* Task brief: Start with the first line of the data and end with the line that holds "Doc.uid := User.uid userToVerify;"; write out each one exactly.

*** Opening of Provided records ***

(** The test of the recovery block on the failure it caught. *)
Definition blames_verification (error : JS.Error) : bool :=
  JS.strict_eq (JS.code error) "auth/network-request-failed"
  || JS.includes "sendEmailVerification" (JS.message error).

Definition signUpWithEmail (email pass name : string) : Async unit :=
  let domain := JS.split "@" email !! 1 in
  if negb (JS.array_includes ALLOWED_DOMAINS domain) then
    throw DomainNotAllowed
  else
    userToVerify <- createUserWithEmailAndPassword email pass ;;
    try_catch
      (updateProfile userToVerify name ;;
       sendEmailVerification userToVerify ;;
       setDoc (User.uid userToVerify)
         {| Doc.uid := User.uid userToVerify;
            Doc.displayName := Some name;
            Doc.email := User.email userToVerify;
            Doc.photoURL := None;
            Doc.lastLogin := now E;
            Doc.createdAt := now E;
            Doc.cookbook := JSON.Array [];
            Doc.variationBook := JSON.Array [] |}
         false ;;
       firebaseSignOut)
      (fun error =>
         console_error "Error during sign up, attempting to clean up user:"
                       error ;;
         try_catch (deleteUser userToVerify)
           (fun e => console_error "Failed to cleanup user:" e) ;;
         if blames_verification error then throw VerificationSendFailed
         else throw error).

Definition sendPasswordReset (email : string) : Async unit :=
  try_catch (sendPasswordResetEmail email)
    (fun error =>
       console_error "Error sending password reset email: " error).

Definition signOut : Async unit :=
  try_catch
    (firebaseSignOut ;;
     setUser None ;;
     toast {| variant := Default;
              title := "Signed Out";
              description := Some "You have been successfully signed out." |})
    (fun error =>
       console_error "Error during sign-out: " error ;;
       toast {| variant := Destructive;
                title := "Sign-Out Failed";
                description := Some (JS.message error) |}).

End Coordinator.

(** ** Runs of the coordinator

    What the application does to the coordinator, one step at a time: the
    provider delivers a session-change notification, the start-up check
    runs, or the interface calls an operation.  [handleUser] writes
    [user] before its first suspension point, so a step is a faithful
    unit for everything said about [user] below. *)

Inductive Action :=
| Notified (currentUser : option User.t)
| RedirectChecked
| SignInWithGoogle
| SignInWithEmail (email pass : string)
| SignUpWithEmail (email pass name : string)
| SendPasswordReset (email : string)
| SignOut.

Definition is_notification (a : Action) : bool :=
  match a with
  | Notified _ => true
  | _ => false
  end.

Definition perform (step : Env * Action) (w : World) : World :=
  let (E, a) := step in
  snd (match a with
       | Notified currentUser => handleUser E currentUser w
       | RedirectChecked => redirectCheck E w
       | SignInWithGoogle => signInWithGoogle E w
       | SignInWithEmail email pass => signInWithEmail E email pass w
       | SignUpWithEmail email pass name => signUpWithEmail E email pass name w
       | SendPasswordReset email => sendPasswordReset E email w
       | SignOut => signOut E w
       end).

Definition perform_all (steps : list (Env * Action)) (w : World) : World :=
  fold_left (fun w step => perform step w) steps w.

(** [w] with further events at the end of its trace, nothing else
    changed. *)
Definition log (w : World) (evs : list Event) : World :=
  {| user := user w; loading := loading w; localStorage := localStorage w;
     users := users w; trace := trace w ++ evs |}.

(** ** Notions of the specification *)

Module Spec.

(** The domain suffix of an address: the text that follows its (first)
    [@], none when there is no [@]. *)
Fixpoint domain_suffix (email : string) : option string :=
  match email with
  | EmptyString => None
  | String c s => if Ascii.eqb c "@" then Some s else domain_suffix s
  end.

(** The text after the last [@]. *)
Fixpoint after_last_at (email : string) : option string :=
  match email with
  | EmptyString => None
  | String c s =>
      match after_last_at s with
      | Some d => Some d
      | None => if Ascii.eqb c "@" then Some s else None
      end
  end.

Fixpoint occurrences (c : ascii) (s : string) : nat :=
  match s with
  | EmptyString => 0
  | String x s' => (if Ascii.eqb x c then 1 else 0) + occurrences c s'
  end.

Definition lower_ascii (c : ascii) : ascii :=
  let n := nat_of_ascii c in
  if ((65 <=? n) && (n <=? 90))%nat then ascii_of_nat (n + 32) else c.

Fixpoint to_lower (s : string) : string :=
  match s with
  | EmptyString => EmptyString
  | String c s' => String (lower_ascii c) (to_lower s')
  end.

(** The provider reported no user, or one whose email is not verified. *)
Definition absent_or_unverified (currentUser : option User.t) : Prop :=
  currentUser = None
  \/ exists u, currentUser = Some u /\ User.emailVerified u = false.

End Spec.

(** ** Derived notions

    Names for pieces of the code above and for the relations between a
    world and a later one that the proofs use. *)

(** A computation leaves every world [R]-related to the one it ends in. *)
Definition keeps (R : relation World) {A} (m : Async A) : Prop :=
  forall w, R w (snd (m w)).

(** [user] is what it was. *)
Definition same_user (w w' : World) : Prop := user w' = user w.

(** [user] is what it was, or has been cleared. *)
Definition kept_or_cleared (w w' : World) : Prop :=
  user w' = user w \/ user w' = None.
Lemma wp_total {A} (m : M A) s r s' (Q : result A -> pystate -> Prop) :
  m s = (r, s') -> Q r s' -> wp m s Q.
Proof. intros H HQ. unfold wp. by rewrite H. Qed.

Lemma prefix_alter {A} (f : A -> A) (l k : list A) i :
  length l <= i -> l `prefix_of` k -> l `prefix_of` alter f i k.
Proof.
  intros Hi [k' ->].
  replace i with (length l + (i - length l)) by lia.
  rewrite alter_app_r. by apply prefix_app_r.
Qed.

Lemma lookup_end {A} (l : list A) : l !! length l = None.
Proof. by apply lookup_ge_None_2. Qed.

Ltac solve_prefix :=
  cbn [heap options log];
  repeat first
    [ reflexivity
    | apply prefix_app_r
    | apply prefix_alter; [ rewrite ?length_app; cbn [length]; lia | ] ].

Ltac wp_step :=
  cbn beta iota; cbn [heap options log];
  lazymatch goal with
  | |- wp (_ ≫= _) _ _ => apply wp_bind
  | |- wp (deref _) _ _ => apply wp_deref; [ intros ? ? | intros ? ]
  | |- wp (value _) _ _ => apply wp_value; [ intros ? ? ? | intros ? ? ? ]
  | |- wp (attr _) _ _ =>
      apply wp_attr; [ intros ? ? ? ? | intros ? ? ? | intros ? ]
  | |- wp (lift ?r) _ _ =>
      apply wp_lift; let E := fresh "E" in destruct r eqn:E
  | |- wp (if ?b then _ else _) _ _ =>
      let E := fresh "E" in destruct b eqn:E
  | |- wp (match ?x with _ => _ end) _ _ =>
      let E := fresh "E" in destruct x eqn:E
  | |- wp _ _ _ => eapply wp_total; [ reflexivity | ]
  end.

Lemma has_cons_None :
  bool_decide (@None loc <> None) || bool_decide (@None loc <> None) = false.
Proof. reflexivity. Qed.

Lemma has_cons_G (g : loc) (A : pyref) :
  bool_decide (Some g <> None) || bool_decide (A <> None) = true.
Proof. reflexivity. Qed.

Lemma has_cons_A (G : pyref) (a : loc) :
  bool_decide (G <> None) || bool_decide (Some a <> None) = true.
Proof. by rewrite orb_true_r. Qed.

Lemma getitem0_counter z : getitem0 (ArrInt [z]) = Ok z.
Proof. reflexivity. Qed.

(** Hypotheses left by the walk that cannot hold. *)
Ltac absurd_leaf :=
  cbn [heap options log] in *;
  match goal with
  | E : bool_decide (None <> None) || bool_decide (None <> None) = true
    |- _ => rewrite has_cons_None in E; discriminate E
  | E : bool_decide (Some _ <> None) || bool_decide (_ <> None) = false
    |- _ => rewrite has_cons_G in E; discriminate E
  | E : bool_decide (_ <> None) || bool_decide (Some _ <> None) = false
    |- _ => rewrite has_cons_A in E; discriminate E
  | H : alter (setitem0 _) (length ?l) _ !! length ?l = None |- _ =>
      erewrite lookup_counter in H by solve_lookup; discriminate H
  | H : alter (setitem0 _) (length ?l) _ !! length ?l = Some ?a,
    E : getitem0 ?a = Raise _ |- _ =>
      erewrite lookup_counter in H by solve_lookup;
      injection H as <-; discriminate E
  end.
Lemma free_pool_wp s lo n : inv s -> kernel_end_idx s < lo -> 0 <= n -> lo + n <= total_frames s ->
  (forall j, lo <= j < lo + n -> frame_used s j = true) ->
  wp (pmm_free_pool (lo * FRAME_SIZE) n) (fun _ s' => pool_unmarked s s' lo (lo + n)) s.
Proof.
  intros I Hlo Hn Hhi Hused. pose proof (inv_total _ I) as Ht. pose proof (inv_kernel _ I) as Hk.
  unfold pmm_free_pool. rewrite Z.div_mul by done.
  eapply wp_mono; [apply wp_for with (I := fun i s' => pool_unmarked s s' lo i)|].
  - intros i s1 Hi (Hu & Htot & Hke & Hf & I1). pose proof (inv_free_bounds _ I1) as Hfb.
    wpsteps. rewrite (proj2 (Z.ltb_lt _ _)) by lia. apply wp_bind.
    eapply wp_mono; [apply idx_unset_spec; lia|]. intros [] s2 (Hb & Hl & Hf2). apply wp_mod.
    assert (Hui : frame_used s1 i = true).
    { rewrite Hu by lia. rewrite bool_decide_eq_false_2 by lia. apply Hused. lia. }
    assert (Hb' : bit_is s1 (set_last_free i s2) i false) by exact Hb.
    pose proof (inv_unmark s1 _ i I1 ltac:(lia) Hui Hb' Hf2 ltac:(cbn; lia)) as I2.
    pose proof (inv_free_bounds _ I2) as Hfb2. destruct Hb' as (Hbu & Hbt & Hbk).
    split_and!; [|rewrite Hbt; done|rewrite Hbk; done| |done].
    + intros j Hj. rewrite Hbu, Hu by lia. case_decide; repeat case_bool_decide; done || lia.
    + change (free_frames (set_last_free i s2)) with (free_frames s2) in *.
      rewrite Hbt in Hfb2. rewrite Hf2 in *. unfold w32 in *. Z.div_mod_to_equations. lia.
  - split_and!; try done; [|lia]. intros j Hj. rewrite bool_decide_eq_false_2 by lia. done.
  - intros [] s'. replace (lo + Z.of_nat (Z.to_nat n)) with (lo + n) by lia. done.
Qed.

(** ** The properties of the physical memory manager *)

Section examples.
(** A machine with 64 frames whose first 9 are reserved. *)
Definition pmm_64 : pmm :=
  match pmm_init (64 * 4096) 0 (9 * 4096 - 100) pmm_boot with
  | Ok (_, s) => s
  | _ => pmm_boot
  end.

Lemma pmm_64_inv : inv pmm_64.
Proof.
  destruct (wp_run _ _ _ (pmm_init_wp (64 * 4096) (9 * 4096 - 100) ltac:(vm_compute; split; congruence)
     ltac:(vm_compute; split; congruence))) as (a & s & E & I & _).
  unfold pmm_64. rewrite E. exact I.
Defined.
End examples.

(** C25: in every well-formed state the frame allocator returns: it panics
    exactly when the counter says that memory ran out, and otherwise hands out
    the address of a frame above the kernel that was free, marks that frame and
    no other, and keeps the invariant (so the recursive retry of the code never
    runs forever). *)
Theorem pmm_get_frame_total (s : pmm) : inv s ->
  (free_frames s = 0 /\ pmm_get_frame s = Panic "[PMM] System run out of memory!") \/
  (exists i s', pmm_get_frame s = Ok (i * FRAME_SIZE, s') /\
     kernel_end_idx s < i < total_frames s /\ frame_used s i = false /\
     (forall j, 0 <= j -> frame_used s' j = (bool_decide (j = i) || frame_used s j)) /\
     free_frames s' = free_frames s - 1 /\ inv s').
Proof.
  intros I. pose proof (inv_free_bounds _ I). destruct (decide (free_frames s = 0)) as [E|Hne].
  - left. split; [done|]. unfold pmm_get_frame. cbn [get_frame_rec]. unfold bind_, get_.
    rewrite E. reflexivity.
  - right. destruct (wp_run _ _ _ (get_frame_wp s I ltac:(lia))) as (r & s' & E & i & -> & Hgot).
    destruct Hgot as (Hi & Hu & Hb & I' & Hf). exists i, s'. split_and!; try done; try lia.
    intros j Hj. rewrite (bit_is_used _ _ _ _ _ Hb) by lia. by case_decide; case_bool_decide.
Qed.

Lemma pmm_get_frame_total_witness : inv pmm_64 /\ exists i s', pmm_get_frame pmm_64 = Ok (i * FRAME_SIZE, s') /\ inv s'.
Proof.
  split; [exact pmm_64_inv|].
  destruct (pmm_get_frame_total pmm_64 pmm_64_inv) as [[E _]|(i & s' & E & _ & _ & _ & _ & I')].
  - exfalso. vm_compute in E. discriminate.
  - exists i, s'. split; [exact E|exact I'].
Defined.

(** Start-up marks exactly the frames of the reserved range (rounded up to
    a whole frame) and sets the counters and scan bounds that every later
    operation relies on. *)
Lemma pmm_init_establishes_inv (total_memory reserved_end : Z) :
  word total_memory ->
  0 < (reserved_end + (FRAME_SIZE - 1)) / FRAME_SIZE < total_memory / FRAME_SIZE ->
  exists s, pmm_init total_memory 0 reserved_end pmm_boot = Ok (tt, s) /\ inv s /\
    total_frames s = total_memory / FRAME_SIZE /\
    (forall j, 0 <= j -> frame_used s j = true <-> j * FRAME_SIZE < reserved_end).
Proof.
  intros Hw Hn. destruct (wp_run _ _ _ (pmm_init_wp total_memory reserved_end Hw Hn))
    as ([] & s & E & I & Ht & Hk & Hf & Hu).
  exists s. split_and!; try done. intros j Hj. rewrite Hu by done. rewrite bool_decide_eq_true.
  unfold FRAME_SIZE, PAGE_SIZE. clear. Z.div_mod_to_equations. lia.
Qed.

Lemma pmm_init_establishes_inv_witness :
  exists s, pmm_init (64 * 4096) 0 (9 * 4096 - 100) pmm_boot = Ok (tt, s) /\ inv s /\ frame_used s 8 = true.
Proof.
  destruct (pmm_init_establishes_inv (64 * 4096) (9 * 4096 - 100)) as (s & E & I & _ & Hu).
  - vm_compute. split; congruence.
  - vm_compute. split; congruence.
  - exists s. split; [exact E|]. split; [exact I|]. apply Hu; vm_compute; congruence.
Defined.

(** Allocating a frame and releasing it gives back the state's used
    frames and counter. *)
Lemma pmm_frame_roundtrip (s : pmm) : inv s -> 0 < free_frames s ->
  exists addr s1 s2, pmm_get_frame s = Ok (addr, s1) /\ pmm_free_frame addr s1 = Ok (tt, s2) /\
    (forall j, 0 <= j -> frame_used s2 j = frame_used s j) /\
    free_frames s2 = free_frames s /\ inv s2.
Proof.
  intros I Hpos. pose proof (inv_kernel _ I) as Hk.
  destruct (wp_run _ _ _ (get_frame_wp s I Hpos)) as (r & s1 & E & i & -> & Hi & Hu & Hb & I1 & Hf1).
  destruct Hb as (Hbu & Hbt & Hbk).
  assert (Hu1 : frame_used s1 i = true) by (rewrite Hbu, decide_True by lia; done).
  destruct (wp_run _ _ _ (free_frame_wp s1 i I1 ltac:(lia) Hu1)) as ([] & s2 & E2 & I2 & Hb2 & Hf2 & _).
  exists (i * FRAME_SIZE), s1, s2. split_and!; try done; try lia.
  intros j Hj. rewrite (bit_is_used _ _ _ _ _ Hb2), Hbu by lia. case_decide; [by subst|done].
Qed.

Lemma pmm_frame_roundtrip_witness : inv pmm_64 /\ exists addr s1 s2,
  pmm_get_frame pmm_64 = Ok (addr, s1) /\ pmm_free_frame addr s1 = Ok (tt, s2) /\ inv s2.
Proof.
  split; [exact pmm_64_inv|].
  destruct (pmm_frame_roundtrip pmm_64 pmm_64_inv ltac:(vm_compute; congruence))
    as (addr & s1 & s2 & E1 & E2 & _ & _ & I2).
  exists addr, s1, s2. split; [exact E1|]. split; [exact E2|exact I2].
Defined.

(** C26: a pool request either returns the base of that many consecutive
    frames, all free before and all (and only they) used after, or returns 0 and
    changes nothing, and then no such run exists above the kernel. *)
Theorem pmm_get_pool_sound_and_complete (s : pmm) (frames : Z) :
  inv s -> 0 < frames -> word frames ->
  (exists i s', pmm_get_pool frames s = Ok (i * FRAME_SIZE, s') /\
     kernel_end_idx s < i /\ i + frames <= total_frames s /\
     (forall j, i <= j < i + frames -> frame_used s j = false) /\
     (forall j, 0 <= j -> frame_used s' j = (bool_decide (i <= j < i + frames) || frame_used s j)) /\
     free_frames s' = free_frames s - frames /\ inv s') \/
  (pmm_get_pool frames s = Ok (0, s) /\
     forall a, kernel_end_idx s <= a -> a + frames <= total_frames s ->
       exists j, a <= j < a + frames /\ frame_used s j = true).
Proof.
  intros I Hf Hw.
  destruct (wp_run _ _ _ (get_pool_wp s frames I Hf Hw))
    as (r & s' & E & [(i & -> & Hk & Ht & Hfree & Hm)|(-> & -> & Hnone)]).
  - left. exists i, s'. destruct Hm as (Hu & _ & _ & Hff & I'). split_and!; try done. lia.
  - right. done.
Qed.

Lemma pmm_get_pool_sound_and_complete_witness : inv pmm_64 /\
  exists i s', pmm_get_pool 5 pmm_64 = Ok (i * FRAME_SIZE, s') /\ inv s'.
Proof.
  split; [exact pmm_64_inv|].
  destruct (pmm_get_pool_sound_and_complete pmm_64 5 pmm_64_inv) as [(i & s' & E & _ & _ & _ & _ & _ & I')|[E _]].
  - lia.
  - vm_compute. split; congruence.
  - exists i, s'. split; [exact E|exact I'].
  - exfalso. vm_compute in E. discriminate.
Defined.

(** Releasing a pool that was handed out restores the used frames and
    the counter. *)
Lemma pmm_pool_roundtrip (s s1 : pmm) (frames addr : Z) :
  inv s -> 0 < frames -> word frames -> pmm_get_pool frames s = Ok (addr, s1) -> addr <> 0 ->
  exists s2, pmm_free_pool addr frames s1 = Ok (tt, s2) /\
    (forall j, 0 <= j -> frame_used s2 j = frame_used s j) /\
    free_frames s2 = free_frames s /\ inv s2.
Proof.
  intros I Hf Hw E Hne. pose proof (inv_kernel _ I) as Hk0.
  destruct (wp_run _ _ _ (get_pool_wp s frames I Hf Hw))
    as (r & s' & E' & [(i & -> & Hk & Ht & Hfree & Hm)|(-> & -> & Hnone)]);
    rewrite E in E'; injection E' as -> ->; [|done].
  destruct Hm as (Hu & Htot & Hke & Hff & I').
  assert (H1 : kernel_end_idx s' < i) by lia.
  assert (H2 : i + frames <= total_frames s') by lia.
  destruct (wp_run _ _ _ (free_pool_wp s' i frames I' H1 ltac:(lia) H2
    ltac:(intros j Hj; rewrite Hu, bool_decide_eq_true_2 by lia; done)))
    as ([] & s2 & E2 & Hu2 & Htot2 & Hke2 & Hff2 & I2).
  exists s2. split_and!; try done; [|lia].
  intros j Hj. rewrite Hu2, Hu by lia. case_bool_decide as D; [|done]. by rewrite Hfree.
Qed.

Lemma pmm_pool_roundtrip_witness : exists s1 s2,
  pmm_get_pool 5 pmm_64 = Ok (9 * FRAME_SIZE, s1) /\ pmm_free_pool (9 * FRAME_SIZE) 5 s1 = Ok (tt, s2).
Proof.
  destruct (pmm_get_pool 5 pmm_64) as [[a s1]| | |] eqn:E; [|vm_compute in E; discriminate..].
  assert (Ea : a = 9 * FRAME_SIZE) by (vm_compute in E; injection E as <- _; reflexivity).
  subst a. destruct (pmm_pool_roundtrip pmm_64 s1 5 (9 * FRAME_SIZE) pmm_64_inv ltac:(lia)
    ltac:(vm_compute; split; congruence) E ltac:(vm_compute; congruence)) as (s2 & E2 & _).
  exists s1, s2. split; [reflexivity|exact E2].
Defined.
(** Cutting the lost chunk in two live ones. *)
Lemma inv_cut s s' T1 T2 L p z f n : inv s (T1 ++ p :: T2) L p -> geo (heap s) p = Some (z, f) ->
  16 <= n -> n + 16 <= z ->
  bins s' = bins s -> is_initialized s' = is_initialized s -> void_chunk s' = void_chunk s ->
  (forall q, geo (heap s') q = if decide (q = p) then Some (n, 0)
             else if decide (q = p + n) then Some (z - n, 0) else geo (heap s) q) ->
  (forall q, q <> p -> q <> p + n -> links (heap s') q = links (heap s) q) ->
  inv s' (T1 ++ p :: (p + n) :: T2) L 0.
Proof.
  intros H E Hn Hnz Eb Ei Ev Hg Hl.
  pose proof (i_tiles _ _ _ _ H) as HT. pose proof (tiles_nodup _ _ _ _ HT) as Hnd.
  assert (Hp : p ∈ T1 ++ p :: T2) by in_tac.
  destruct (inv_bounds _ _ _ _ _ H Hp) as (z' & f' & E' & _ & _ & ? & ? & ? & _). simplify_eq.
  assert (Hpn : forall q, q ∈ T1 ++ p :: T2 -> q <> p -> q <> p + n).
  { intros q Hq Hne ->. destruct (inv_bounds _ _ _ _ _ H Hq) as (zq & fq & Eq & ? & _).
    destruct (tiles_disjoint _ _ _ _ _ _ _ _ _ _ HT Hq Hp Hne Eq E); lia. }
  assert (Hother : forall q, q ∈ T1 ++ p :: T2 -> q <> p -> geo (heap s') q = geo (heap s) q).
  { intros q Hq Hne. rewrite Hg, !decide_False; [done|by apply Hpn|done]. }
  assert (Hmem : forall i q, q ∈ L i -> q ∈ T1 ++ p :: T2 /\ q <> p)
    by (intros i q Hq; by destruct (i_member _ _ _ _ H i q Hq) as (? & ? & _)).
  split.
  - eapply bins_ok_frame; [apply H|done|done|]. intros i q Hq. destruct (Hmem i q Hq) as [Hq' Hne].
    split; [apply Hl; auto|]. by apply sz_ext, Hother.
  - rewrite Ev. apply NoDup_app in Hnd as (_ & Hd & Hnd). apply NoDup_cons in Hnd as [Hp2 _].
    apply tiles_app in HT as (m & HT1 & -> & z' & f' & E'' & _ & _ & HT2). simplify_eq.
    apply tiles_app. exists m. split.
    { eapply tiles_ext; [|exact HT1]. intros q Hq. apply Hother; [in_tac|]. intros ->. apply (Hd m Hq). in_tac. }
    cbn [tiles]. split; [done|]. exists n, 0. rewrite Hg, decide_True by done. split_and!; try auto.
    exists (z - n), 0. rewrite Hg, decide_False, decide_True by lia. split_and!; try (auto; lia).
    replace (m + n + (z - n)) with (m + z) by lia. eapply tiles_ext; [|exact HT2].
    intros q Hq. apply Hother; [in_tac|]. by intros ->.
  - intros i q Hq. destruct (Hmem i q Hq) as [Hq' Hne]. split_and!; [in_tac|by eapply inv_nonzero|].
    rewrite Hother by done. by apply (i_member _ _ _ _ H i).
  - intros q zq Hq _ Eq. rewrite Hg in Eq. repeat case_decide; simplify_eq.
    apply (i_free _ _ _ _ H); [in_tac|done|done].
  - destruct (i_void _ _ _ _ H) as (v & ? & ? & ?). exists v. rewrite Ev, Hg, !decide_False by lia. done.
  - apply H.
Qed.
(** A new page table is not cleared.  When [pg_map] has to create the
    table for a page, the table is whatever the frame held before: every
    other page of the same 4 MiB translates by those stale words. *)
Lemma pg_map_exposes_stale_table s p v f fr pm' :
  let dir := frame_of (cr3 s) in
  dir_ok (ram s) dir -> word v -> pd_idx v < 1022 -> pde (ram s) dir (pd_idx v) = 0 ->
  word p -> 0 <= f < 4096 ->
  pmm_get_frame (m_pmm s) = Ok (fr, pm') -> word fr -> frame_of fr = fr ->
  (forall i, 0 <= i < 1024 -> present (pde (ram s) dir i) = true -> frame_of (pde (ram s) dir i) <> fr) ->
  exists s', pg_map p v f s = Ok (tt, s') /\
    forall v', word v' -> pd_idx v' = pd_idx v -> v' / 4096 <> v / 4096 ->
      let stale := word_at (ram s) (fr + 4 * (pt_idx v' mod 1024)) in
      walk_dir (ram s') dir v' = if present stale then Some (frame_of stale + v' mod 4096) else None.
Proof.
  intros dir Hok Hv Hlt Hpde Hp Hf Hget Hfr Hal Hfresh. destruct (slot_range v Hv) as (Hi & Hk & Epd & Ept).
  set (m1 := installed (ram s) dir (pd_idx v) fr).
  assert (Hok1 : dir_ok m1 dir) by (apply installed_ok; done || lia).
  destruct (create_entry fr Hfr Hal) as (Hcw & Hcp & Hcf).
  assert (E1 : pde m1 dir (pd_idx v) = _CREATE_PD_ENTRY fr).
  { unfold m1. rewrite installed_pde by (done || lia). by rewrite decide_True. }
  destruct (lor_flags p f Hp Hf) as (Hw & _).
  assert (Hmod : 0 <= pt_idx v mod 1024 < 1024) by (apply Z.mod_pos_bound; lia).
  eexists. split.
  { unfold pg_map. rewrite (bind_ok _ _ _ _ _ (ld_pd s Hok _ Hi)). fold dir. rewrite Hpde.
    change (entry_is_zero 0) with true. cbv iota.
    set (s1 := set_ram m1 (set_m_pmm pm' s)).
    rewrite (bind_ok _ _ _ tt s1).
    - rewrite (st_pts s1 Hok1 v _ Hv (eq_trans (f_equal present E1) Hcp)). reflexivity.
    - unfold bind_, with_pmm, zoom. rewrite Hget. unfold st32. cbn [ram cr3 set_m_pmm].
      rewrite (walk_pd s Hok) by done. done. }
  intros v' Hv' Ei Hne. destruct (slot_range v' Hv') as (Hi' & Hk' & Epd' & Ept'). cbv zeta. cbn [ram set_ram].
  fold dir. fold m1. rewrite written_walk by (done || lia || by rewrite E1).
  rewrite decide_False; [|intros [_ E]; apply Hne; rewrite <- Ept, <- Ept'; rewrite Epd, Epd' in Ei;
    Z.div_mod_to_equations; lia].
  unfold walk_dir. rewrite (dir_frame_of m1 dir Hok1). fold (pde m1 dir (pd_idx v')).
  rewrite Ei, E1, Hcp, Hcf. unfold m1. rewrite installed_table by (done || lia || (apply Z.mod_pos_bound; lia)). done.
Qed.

*** Close of Provided records ***

* Response:
(** The test of the recovery block on the failure it caught. *)
Definition blames_verification (error : JS.Error) : bool :=
  JS.strict_eq (JS.code error) "auth/network-request-failed"
  || JS.includes "sendEmailVerification" (JS.message error).

Definition signUpWithEmail (email pass name : string) : Async unit :=
  let domain := JS.split "@" email !! 1 in
  if negb (JS.array_includes ALLOWED_DOMAINS domain) then
    throw DomainNotAllowed
  else
    userToVerify <- createUserWithEmailAndPassword email pass ;;
    try_catch
      (updateProfile userToVerify name ;;
       sendEmailVerification userToVerify ;;
       setDoc (User.uid userToVerify)
         {| Doc.uid := User.uid userToVerify;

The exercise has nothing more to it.